Tied total and tied coins The cities share victory. Any display order after that is only for stable table sorting.
Decimal entry Values are rounded to whole numbers before scoring. Use whole score-sheet values to avoid accidental rounding.
Negative non-military entry The value is treated as 0. Review the warning because most non-military rows cannot be negative.

The score stack chart uses the same category values as the total, so it is a visual audit rather than a separate scoring path. Rank numbers use competition-style gaps: if two cities share the same total and tie coins, the next city keeps its sorted position after the tie.

Accuracy and Privacy Notes:

The calculator checks arithmetic and ranking from the values entered on the page. It does not inspect the physical table, recalculate science symbols from cards, or add expansion-specific score rows that are not present in the base-game sheet.

  • Use Remaining coins unless the coin row has already been converted into treasury victory points.
  • When Coin VP already scored is selected, enter actual remaining coins in Tie coins for every city.
  • Treat warnings as audit prompts. Duplicate names can be harmless, but negative non-military rows and missing tie coins can change the announced result.
  • The score data is processed in the browser by the calculator; it is not submitted to an external scoring service by the page.

Worked Examples:

Raw coins convert into treasury points. Alexandria enters 11 in the coin row. Score Sheet shows Treasury VP as 3 (11 coins). With military 5, wonder 10, civilian 18, commerce 6, science 8, and guild 7, the total becomes 57.

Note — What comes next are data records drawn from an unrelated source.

(** The slice may be nil ([None]).  A Go map may be nil as well: the result
    is [Some m] for a map [m] that is not nil. *)
Definition expandInstanceImageExtraVolumesTemplates
    (snapshots : option (list GetSnapshotResponse.t))
  : option (gmap string VolumeTemplate.t) :=
  let volTemplates : gmap string VolumeTemplate.t := ∅ in
  match snapshots with
  | None => Some volTemplates
  | Some snapshots =>
      Some (expandInstanceImageExtraVolumesTemplates_loop 0 snapshots
              volTemplates)
  end.

(** ** Calls into the SDK and the Go runtime

    A channel made by [time.After] is named by a number. *)

Definition Chan := nat.

Section Effects.
Context `{sdk : SDK}.

(** One entry of the log: the call and what it returned. *)
Inductive Event :=
| EvGetServer (req : GetServerRequest.t) (res : GetServerResponse.t + error)
| EvWaitForVolume (req : WaitForVolumeRequest.t)
    (res : option Volume * option error)
| EvServerActionAndWait (req : ServerActionAndWaitRequest.t)
    (err : option error)
| EvWaitForSnapshot (req : WaitForSnapshotRequest.t)
    (res : option Snapshot.t * option error)
| EvWaitForServer (req : WaitForServerRequest.t)
    (res : option Server.t * option error)
| EvWaitForImage (req : WaitForImageRequest.t)
    (res : option Image * option error)
| EvWaitForPrivateNIC (req : WaitForPrivateNICRequest.t)
    (res : option PrivateNIC.t * option error)
| EvWaitForMACAddress (req : WaitForMACAddressRequest.t)
    (res : option PrivateNIC.t * option error)
| EvCreatePrivateNIC (req : CreatePrivateNICRequest.t)
    (res : CreatePrivateNICResponse.t + error)
| EvDeletePrivateNIC (req : DeletePrivateNICRequest.t) (err : option error)
| EvUpdateIP (req : UpdateIPRequest)
    (res : option UpdateIPResponse * option error)
| EvTimeAfter (d : time.Duration) (c : Chan)
| EvSelect (c1 c2 : Chan) (first : bool).

(** The state of everything outside the provider: the remote service, the
    clock and the scheduler. *)
Context {W : Type}.

(** [*instance.API]: each method answers from the state of the world and
    changes it.  A method whose response the helpers dereference answers
    with either a response or an error. *)
Record API := {
  GetServer : GetServerRequest.t → W → (GetServerResponse.t + error) * W;
  WaitForVolume :
    WaitForVolumeRequest.t → W → (option Volume * option error) * W;
  ServerActionAndWait :
    ServerActionAndWaitRequest.t → W → option error * W;
  WaitForSnapshot :
    WaitForSnapshotRequest.t → W → (option Snapshot.t * option error) * W;
  WaitForServer :
    WaitForServerRequest.t → W → (option Server.t * option error) * W;
  WaitForImage :
    WaitForImageRequest.t → W → (option Image * option error) * W;
  WaitForPrivateNIC :
    WaitForPrivateNICRequest.t → W → (option PrivateNIC.t * option error) * W;
  WaitForMACAddress :
    WaitForMACAddressRequest.t → W → (option PrivateNIC.t * option error) * W;
  CreatePrivateNIC :
    CreatePrivateNICRequest.t → W → (CreatePrivateNICResponse.t + error) * W;
  DeletePrivateNIC : DeletePrivateNICRequest.t → W → option error * W;
  UpdateIP :
    UpdateIPRequest → W → (option UpdateIPResponse * option error) * W;
}.

(** The Go runtime: [time.After d] makes a channel; [select] over two
    channels blocks and tells whether the first case was taken. *)
Record Runtime := {
  time_After : time.Duration → W → Chan * W;
  select2 : Chan → Chan → W → bool * W;
}.

(** A computation answers with a value, the new state of the world and the
    calls it made, oldest first. *)
Definition M (A : Type) : Type := W → A * W * list Event.

Definition ret {A} (a : A) : M A := λ w, (a, w, []).

#[export] Instance M_bind : MBind M := λ A B f m w,
  let '(a, w1, l1) := m w in
  let '(b, w2, l2) := f a w1 in
  (b, w2, l1 ++ l2).

(** A call: run the handler and log the event. *)
Definition call {A} (h : W → A * W) (ev : A → Event) : M A := λ w,
  let '(a, w') := h w in (a, w', [ev a]).

Variable DefaultWaitRetryInterval : option time.Duration.

(** ** [reachState] *)

Section reachState.
Variable instanceAPI : API.
Variable zone : scw.Zone.
Variable serverID : string.

(** The map literal of [reachState]; keys are [[2]instance.ServerState]. *)
Definition transitionMap
  : gmap (instance.ServerState * instance.ServerState)
         (list instance.ServerAction) :=
  <[(ServerStateStopped, ServerStateRunning) := [ServerActionPoweron]]>
  (<[(ServerStateStopped, ServerStateStoppedInPlace) :=
       [ServerActionPoweron; ServerActionStopInPlace]]>
  (<[(ServerStateRunning, ServerStateStopped) := [ServerActionPoweroff]]>
  (<[(ServerStateRunning, ServerStateStoppedInPlace) :=
       [ServerActionStopInPlace]]>
  (<[(ServerStateStoppedInPlace, ServerStateRunning) :=
       [ServerActionPoweron]]>
  (<[(ServerStateStoppedInPlace, ServerStateStopped) :=
       [ServerActionPoweron; ServerActionPoweroff]]> ∅))))).

Definition reachState_waitRequest (volume : VolumeServer.t)
  : WaitForVolumeRequest.t :=
  {| WaitForVolumeRequest.Zone := zone;
     WaitForVolumeRequest.VolumeID := VolumeServer.ID volume;
     WaitForVolumeRequest.Timeout := None;
     WaitForVolumeRequest.RetryInterval := DefaultWaitRetryInterval |}.

Definition reachState_actionRequest (a : instance.ServerAction)
  : ServerActionAndWaitRequest.t :=
  {| ServerActionAndWaitRequest.ServerID := serverID;
     ServerActionAndWaitRequest.Action := a;
     ServerActionAndWaitRequest.Zone := zone;
     ServerActionAndWaitRequest.Timeout :=
       Some defaultInstanceServerWaitTimeout;
     ServerActionAndWaitRequest.RetryInterval := DefaultWaitRetryInterval |}.

(** The loop over [response.Server.Volumes]; the answer is the error of the
    [return err] inside the loop, or [None] when the loop runs to its end. *)
Fixpoint reachState_waitVolumes (volumes : list VolumeServer.t)
  : M (option error) :=
  match volumes with
  | [] => ret None
  | volume :: volumes =>
      if decide (VolumeServer.State volume ≠ VolumeServerStateAvailable) then
        res ← call (WaitForVolume instanceAPI (reachState_waitRequest volume))
                   (EvWaitForVolume (reachState_waitRequest volume));
        match res.2 with
        | Some err => ret (Some err)
        | None => reachState_waitVolumes volumes
        end
      else reachState_waitVolumes volumes
  end.
(** * CodeCollab front end: the realtime session layer

    A shallow embedding of the client's socket layer and of the
    components that consume it:

    - [src/services/socket.js]      the [SocketService] singleton
    - [src/hooks/useSocket.js]      [useSocket], [useSessionSocket],
                                    [useCodeEditorSocket]
    - [src/components/Session/CodeEditor.js]   the remote-change callback,
                                    the content handler, the template effect
    - [src/components/Session/ChatWindow.js]   history and typing effects
    - [src/pages/Session.js]        the page's [handleCodeChange]

    JavaScript objects become records, [Map]s become [gmap]s, a [Set] of
    function objects becomes a duplicate-free list in insertion order
    (the order [Set.prototype.forEach] visits), mutation becomes explicit
    state passing and a thrown exception becomes the [Thrown] outcome. *)

From stdpp Require Import base strings list gmap.

Local Open Scope string_scope.
Local Open Scope list_scope.
Local Open Scope stdpp_scope.

(** ** Wire data *)

(** The [user] object handed to [connect] and [joinSession]. *)
Record user := User {
  user_id : string;
  username : string;
  profile : string;
}.

Record position := Position { line : Z; column : Z }.

(** Payloads of the messages the client writes to the socket. *)
Inductive payload :=
| PAuthenticate (id uname prof : string)
| PJoinSession (sessionId : string) (u : user)
| PLeaveSession (sessionId : string)
| PCodeChange (sessionId code operation : string) (timestamp : Z)
| PCursorPosition (sessionId : string) (pos : position) (timestamp : Z)
| PExecuteCode (sessionId code language input : string) (timestamp : Z)
| PChatMessage (sessionId message : string) (timestamp : Z).

(** A JavaScript function object, known by its identity. *)
Definition callback := nat.

(** What the service asks of the socket.io socket.  The socket is a
    library object: the embedding records the calls made on it and keeps
    its [connected] flag, and gives the calls no further meaning. *)
Inductive sockcall :=
| SockOn (eventName : string) (cb : callback)
| SockOff (eventName : string) (cb : callback)
| SockRemoveAllListeners (eventName : string)
| SockEmit (eventName : string) (p : payload)
| SockConnect
| SockDisconnect.

(** The options object of [io(serverUrl, {...})]. *)
Record io_options := IoOptions {
  timeout : Z;
  forceNew : bool;
  reconnection : bool;
  reconnectionDelay : Z;
  reconnectionAttempts : nat;
}.
(** * The WebUI regenerator (module/regenerator.py): a shallow embedding

    The regenerator rebuilds Shinken objects from the broks raised by the
    broker.  This file embeds the Python code of [Regenerator] as state
    passing functions over an object heap, and proves properties of the
    handlers ([manage_*_brok]) and of the linking pass ([all_done_linking]). *)

From Stdlib Require Import ZArith String Ascii List.
From stdpp Require Import base option gmap strings list fin_maps pretty.

Set Warnings "-register-all".

Local Open Scope Z_scope.
Local Open Scope string_scope.
Local Open Scope list_scope.

(** ** Python values *)

(** Object identity: a reference into the heap. *)
Abbreviation ref := positive (only parsing).

(** The values a brok's data can carry and an attribute can hold.  [VList]
    stands for lists and tuples (the [(id, name)] pairs of group members are
    two-element sequences), [VDict] for a nested plain dictionary with string
    keys, [VRef] for a reference to an object. *)
Inductive value : Type :=
| VNone
| VBool (b : bool)
| VInt (z : Z)
| VStr (s : string)
| VList (l : list value)
| VDict (d : list (string * value))
| VRef (r : ref).

(** Lookup in a nested dictionary. *)
Fixpoint dict_get (d : list (string * value)) (k : string) : option value :=
  match d with
  | [] => None
  | (k', v) :: d' => if String.eqb k' k then Some v else dict_get d' k
  end.

(** Python's [==].  Booleans compare as the integers 0 and 1, sequences
    element by element, dictionaries key by key, objects by identity (the
    Shinken item classes define no [__eq__]). *)
Fixpoint py_eq (a b : value) : bool :=
  match a, b with
  | VNone, VNone => true
  | VBool x, VBool y => Z.eqb (Z.b2z x) (Z.b2z y)
  | VBool x, VInt y => Z.eqb (Z.b2z x) y
  | VInt x, VBool y => Z.eqb x (Z.b2z y)
  | VInt x, VInt y => Z.eqb x y
  | VStr x, VStr y => String.eqb x y
  | VList x, VList y =>
      (fix go (x y : list value) : bool :=
         match x, y with
         | [], [] => true
         | u :: x', v :: y' => py_eq u v && go x' y'
         | _, _ => false
         end) x y
  | VDict x, VDict y =>
      Nat.eqb (length x) (length y) &&
      (fix go (x : list (string * value)) : bool :=
         match x with
         | [] => true
         | (k, u) :: x' =>
             match dict_get y k with
             | Some v => py_eq u v && go x'
             | None => false
             end
         end) x
  | VRef x, VRef y => Pos.eqb x y
  | _, _ => false
  end.
(** * editcap: the per-packet transformation pipeline

    A shallow embedding of the packet-editing stages of [editcap.c]
    (chopping, duplicate detection, time adjustment, error injection)
    together with the properties of these stages.

    Conventions.
    - A C [int] is a [Z] in [-2^31, 2^31); a [guint32] is a [Z] in
      [0, 2^32).  Every arithmetic operation of the source whose result is
      stored in such a variable is followed by the matching wrap
      ([wrap32s] or [wrap32u]), so that the conversions between the two
      types that the source relies on are explicit.  Signed overflow, which
      C leaves undefined, wraps as it does on two's-complement targets.
    - [time_t] (the seconds of an [nstime_t]) is declared by the platform,
      its overflow is undefined in C: seconds are unbounded [Z].
    - Bytes are [Z] in [0, 256). *)

From Stdlib Require Import ZArith Lia List Bool Sorted.
From stdpp Require Import base tactics option list gmap strings.

Local Open Scope Z_scope.

(** ** Machine integers *)

Definition wrap32u (z : Z) : Z := z mod 2 ^ 32.

Definition wrap32s (z : Z) : Z := (z + 2 ^ 31) mod 2 ^ 32 - 2 ^ 31.

Definition int_range (z : Z) : Prop := - 2 ^ 31 <= z < 2 ^ 31.

Definition guint32_range (z : Z) : Prop := 0 <= z < 2 ^ 32.

(** ** Chopping: [handle_chopping] *)

Module Chop.

Record chop_t := mk_chop {
  len_begin : Z;
  off_begin_pos : Z;
  off_begin_neg : Z;
  len_end : Z;
  off_end_pos : Z;
  off_end_neg : Z
}.

(** The two fields of [wtap_packet_header] that chopping reads and
    writes, both [guint32]. *)
Record wtap_packet_header := mk_phdr {
  caplen : Z;
  len : Z
}.

(** The packet buffer behind [guint8 **buf]: the allocation and the
    position of [*buf] in it. *)
Record pkt_buf := mk_buf {
  bytes : list Z;
  ptr : Z
}.

(** [memmove(dst, src, n)] on positions of the allocation.  Outside the
    allocation the behaviour of the C function is undefined: [None]. *)
Definition memmove (l : list Z) (dst src n : Z) : option (list Z) :=
  if (0 <=? dst) && (0 <=? src) && (0 <=? n)
     && (dst + n <=? Z.of_nat (length l)) && (src + n <=? Z.of_nat (length l))
  then Some (take (Z.to_nat dst) l
             ++ take (Z.to_nat n) (drop (Z.to_nat src) l)
             ++ drop (Z.to_nat (dst + n)) l)
  else None.

(** A chop directive [-C [offset:]length] as the option loop of
    [real_main] accumulates it. *)
Definition add_chop (chop : chop_t) (chopoff choplen : Z) : chop_t :=
  if 0 <? choplen then
    if 0 <? chopoff then
      mk_chop (wrap32s (len_begin chop + choplen))
              (wrap32s (off_begin_pos chop + chopoff)) (off_begin_neg chop)
              (len_end chop) (off_end_pos chop) (off_end_neg chop)
    else
      mk_chop (wrap32s (len_begin chop + choplen))
              (off_begin_pos chop) (wrap32s (off_begin_neg chop + chopoff))
              (len_end chop) (off_end_pos chop) (off_end_neg chop)
  else if choplen <? 0 then
    if 0 <? chopoff then
      mk_chop (len_begin chop) (off_begin_pos chop) (off_begin_neg chop)
              (wrap32s (len_end chop + choplen))
              (wrap32s (off_end_pos chop + chopoff)) (off_end_neg chop)
    else
      mk_chop (len_begin chop) (off_begin_pos chop) (off_begin_neg chop)
              (wrap32s (len_end chop + choplen))
              (off_end_pos chop) (wrap32s (off_end_neg chop + chopoff))
  else chop.

Definition chop_zero : chop_t := mk_chop 0 0 0 0 0 0.

(** Lines 2000-2003: an offset without a length is meaningless. *)
Definition chop_clear_offsets (chop : chop_t) : chop_t :=
  let chop :=
    if len_begin chop =? 0
    then mk_chop (len_begin chop) 0 0
                 (len_end chop) (off_end_pos chop) (off_end_neg chop)
    else chop in
  if len_end chop =? 0
  then mk_chop (len_begin chop) (off_begin_pos chop) (off_begin_neg chop)
               (len_end chop) 0 0
  else chop.
(** The demonstration coin with one byte of the left share 1 altered
    after signing; the canonical string and the signature are unchanged. *)
Definition tampered : Coin :=
  {| signature := signature Demo.coin;
     n := n Demo.coin;
     e := e Demo.coin;
     guid := guid Demo.coin;
     toString := toString Demo.coin;
     getRis := fun isLeft i =>
       if isLeft && Nat.eqb i 1
       then [13; 13; 14; 15; 16; 17; 18; 19; 20; 21; 22]%Z
       else getRis Demo.coin isLeft i |}.

(** A coin whose canonical string has only four fields, with a signature
    that verifies over that string. *)
Definition truncated : Coin :=
  {| signature := Demo.sign "BANK-20-4f2a9c-ha,hb,hc" "N" "E";
     n := "N";
     e := "E";
     guid := "4f2a9c";
     toString := "BANK-20-4f2a9c-ha,hb,hc";
     getRis := getRis Demo.coin |}.

(** The left half with its last share missing. *)
Definition short_half : list Buffer := firstn 2 Demo.left_half.

(** A record whose single share XORs with the left share 0 of the coin to
    the text [IDENT:al:ce]. *)
Definition two_colons : list Buffer :=
  [byteWiseXor (getRis Demo.coin true 0) (Demo.bufferFrom "IDENT:al:ce")].

(** A coin whose canonical string lists only two hashes per side, with
    a signature that verifies over that string. *)
Definition underlisted : Coin :=
  {| signature :=
       Demo.sign "BANK-20-4f2a9c-hbcdefghijkl,hmnopqrstuvw-husswdiywsbg,hrvxnqrlxvol"
         "N" "E";
     n := "N";
     e := "E";
     guid := "4f2a9c";
     toString :=
       "BANK-20-4f2a9c-hbcdefghijkl,hmnopqrstuvw-husswdiywsbg,hrvxnqrlxvol";
     getRis := getRis Demo.coin |}.

End Cases.

(** * Properties *)

(** ** The monad *)

Lemma bind_ret {A B} (a : A) (f : A -> M B) : bind (ret a) f = f a.
Proof. unfold bind, ret. destruct (f a) as [t c]. reflexivity. Qed.

Lemma bind_emit {B} (ev : event) (k : M B) :
  (emit ev ;;; k) = (ev :: fst k, snd k).
Proof. unfold bind, emit. destruct k as [t c]. reflexivity. Qed.

Lemma bind_lift_return {A B} (a : A) (f : A -> M B) :
  bind (lift (Return a)) f = f a.
Proof. apply bind_ret. Qed.

Lemma bind_lift_throw {A B} (err : error) (f : A -> M B) :
  bind (lift (Throw err)) f = ([], Throw err).
Proof. reflexivity. Qed.

(** ** Strings *)

Lemma split_not_nil sep s : split sep s <> [].
Proof.
  destruct s as [|c s]; simpl; [discriminate|].
  destruct (Ascii.eqb c sep); [discriminate|].
  destruct (split sep s); discriminate.
Qed.

Lemma split_free sep s : occurs sep s = false -> split sep s = [s].
Proof.
  induction s as [|c s IH]; simpl; [reflexivity|].
  intros H. apply orb_false_iff in H as [Hc Hs].
  rewrite Hc, (IH Hs). reflexivity.
Qed.

Lemma split_app sep a b :
  occurs sep a = false ->
  split sep (a ++ String sep b) = a :: split sep b.
Proof.
  induction a as [|c a IH]; simpl.
  - intros _. rewrite Ascii.eqb_refl. reflexivity.
  - intros H. apply orb_false_iff in H as [Hc Ha].
    rewrite Hc, (IH Ha). reflexivity.
Qed.

Lemma startsWith_app s t : startsWith (s ++ t) s = true.
Proof.
  unfold startsWith. induction s as [|c s IH]; simpl.
  - destruct t; reflexivity.
  - destruct (ascii_dec c c) as [_|Hn]; [exact IH | now elim Hn].
Qed.

(** The identity printed for a text in the identity-tag format is the
    identity: [result.split(':')[1]]. *)
Lemma split_identity_tag IDENT_STR identity :
  occurs ":" IDENT_STR = false -> occurs ":" identity = false ->
  nth_error (split ":" (identity_tag IDENT_STR identity)) 1 = Some identity.
Proof.
  intros Ht Hi. unfold identity_tag.
  change (":" ++ identity)%string with (String ":" identity).
  rewrite (split_app _ _ _ Ht), (split_free _ _ Hi). reflexivity.
Qed.

(** ** parseCoin *)

Section ParseCoin.

Variable BANK_STR : string.

(** C7: a canonical string whose first [-]-separated field is not
    [BANK_STR] makes [parseCoin] throw its format error, whatever the
    other fields are. *)
Theorem parseCoin_foreign_tag (s : string) :
  hd_error (split "-" s) <> Some BANK_STR ->
  parseCoin BANK_STR s
  = Throw (Error ("Invalid identity string: " ++ show (hd_error (split "-" s))
                  ++ " received, but " ++ BANK_STR ++ " expected")).
Proof.
  intros H. unfold parseCoin.
  destruct (split "-" s) as [|cnst fields] eqn:E.
  - now apply split_not_nil in E.
  - simpl in *. destruct (String.eqb_spec cnst BANK_STR) as [->|_].
    + now elim H.
    + reflexivity.
Qed.

(** The same with the first field written out: nothing after the first
    [-] matters. *)
Corollary parseCoin_foreign_tag_any_rest (cnst rest : string) :
  occurs "-" cnst = false -> cnst <> BANK_STR ->
  parseCoin BANK_STR (cnst ++ String "-" rest)
  = Throw (Error ("Invalid identity string: " ++ cnst
                  ++ " received, but " ++ BANK_STR ++ " expected")).
Proof.
  intros Hc Hne. unfold parseCoin. rewrite (split_app _ _ _ Hc). simpl.
  destruct (String.eqb_spec cnst BANK_STR) as [->|_];
    [now elim Hne | reflexivity].
Qed.

Lemma nth_error_short {A} (l : list A) (k : nat) :
  length l <= k -> nth_error l k = None.
Proof. apply nth_error_None. Qed.

(** C8, as amended: [parseCoin] fails on every input with fewer than five
    [-]-separated fields, and on an input with five or more fields whose
    first is [BANK_STR] it returns the comma-separated entries of the
    fourth and fifth fields; it looks neither at the number of fields
    beyond the fifth, nor at the lengths of the two lists, nor at the
    amount. *)
Theorem parseCoin_checks (s : string) :
  (length (split "-" s) < 5 -> exists err, parseCoin BANK_STR s = Throw err)
  /\ (forall amt guid leftHashes rightHashes more,
        split "-" s = BANK_STR :: amt :: guid :: leftHashes :: rightHashes :: more ->
        parseCoin BANK_STR s
        = Return (split "," leftHashes, split "," rightHashes)).
Proof.
  split.
  - intros Hlen. unfold parseCoin.
    destruct (strict_neq _ _); [eauto|].
    destruct (nth_error (split "-" s) 3) eqn:E3; [|eauto].
    rewrite (nth_error_short (split "-" s) 4) by lia. eauto.
  - intros amt guid lh rh more E. unfold parseCoin. rewrite E. simpl.
    rewrite String.eqb_refl. reflexivity.
Qed.
(** Encodings are prefix codes: equal buffers start with equal values. *)
Lemma encode_prefix_inj a b ra rb :
  dom a → dom b → encode c a ++ ra = encode c b ++ rb → a = b ∧ ra = rb.
Proof using Hc.
  intros Ha Hb Heq. pose proof (decode_encode _ _ Hc a ra Ha) as H1.
  rewrite Heq, (decode_encode _ _ Hc b rb Hb) in H1. naive_solver.
Qed.

Lemma encode_len_pos a : dom a → 0 < len (encode c a).
Proof using Hc.
  intros Ha. pose proof (encode_nonempty _ _ Hc a Ha) as Hne.
  destruct (encode c a); [done|]. rewrite len_cons. pose proof (len_nonneg b). lia.
Qed.
End CodecLemmas.

(** ** The RLP standard, as an instance *)

Module Standard.
(** Minimal little-endian digits, at most [n] of them. *)
Fixpoint le_bytes (n : nat) (z : Z) : bytes :=
  match n with
  | O => []
  | S n => if z =? 0 then [] else z mod 256 :: le_bytes n (z / 256)
  end.

Fixpoint of_le (b : bytes) : Z :=
  match b with [] => 0 | x :: b => x + 256 * of_le b end.

(** Exactly [n] little-endian digits. *)
Fixpoint fixed_le (n : nat) (z : Z) : bytes :=
  match n with O => [] | S n => z mod 256 :: fixed_le n (z / 256) end.

Definition be_bytes (n : nat) (z : Z) : bytes := rev (le_bytes n z).
Definition of_be (b : bytes) : Z := of_le (rev b).

Definition hdr (base n : Z) : bytes :=
  if n <=? 55 then [base + n]
  else base + 55 + len (be_bytes 8 n) :: be_bytes 8 n.

Definition with_payload (l : bool) (n : Z) (rest : bytes)
  : result (Header * bytes) rlp_error :=
  if n <=? len rest then Ok ({| hdr_list := l; payload_length := n |}, rest)
  else Err InputTooShort.

Definition long_header (l : bool) (k : Z) (r : bytes) : result (Header * bytes) rlp_error :=
  if k <=? len r
  then with_payload l (of_be (take (Z.to_nat k) r)) (drop (Z.to_nat k) r)
  else Err InputTooShort.

Definition decode_header (b : bytes) : result (Header * bytes) rlp_error :=
  match b with
  | [] => Err InputTooShort
  | x :: r =>
      if x <? 0x80 then Ok ({| hdr_list := false; payload_length := 1 |}, x :: r)
      else if x <? 0xB8 then with_payload false (x - 0x80) r
      else if x <? 0xC0 then long_header false (x - 0xB7) r
      else if x <? 0xF8 then with_payload true (x - 0xC0) r
      else long_header true (x - 0xF7) r
  end.

Definition encode_str (b : bytes) : bytes :=
  match b with
  | [x] => if x <? 0x80 then [x] else hdr 0x80 1 ++ [x]
  | _ => hdr 0x80 (len b) ++ b
  end.

Definition decode_str (b : bytes) : result (bytes * bytes) rlp_error :=
  let? '(h, r) := decode_header b in
  if hdr_list h then Err UnexpectedList
  else Ok (take (Z.to_nat (payload_length h)) r, drop (Z.to_nat (payload_length h)) r).

Definition str_codec : rlp_codec bytes :=
  {| encode := encode_str; length_of b := len (encode_str b); decode := decode_str |}.
(* ===== verification/MorphTx.v ===== *)
(** * The Morph transaction (type 0x7F)

    Models [crates/primitives/src/transaction/morph_transaction.rs]: the
    validation rules of the three wire versions, the effective gas price, the
    wire and signing encodings and their decoders, and the packing of memo and
    input in the database encoding.  Foreign codecs are those of [Rlp]. *)

From S2P Require Import Prelude Rlp.

Module TxMorph.

(** ** Data *)

Definition MORPH_TX_TYPE_ID : Z := 0x7F.
Definition MORPH_TX_VERSION_0 : Z := 0.
Definition MORPH_TX_VERSION_1 : Z := 1.
Definition MORPH_TX_VERSION_2 : Z := 2.
Definition MAX_MEMO_LENGTH : Z := 64.

Definition B256_ZERO : bytes := replicate 32 0.

Section Data.
Context {AccessList SignedAuthorization : Type}.

Record TxMorph := {
  chain_id : Z;
  nonce : Z;
  gas_limit : Z;
  max_fee_per_gas : Z;
  max_priority_fee_per_gas : Z;
  to : TxKind;
  value : Z;
  access_list : AccessList;
  version : Z;
  fee_token_id : Z;
  fee_limit : Z;
  reference : option bytes;
  memo : option bytes;
  authorization_list : list SignedAuthorization;
  input : bytes;
}.
End Data.
Arguments TxMorph : clear implicits.

Definition is_create (k : TxKind) : bool := match k with Create => true | Call _ => false end.

Definition set_version {AL SA} (tx : TxMorph AL SA) (v : Z) : TxMorph AL SA :=
  {| chain_id := chain_id tx; nonce := nonce tx; gas_limit := gas_limit tx;
     max_fee_per_gas := max_fee_per_gas tx;
     max_priority_fee_per_gas := max_priority_fee_per_gas tx; to := to tx;
     value := value tx; access_list := access_list tx; version := v;
     fee_token_id := fee_token_id tx; fee_limit := fee_limit tx;
     reference := reference tx; memo := memo tx;
     authorization_list := authorization_list tx; input := input tx |}.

Coins resolve a tied top total. Babylon also reaches 57 total victory points, but has 18 tie coins while Alexandria has 11. Final Ranking places Babylon first, and Tie-Break Audit reports that coins resolved the tie.

Already-scored coin rows need one extra value. A paper sheet lists Babylon's coin row as 6 victory points, so Coin VP already scored is selected. If Babylon and another city tie while Tie coins is left at 0, the warning explains that actual remaining coins are needed before the tie-break can be trusted.

A minus sign can hide a copying error. A military entry of -3 can be valid because defeat tokens subtract points. A -3 in civilian or guild scoring is treated as 0 and should be checked against the original score sheet.

FAQ:

Should I enter coins or coin victory points?

Enter actual remaining coins in Remaining coins mode for normal scoring. The calculator converts complete groups of three into treasury victory points and keeps the raw coin count for ties.

What if my paper sheet already converted the coin row?

Choose Coin VP already scored, enter the scored coin victory points, and fill Tie coins with each city's actual remaining coins.

Does it calculate science symbols or guild card effects?

No. Enter the final science and guild point totals from the completed score sheet. The calculator sums category rows, converts coins when needed, and ranks the cities.

Why can I score only two cities?

The normal base game is a three to seven player game, but the page accepts two-city sheets for short comparisons, teaching examples, or variant recaps.

Which warnings should I fix first?

Fix negative non-military rows and missing Tie coins for tied leaders first, because those can change totals or the official tie-break. Duplicate city names mostly affect readability.

Glossary:

Victory points
The final scoring unit used to compare cities at the end of the game.
Treasury VP
Victory points from remaining coins, normally one point per complete set of three coins.
Tie coins
The actual remaining coin count used after tied total victory points.
Coin row mode
The choice between entering raw remaining coins or already-scored coin victory points.
Strongest row
The category with the largest absolute contribution for a city.
Shared victory
A tie that remains after comparing both total victory points and remaining coins.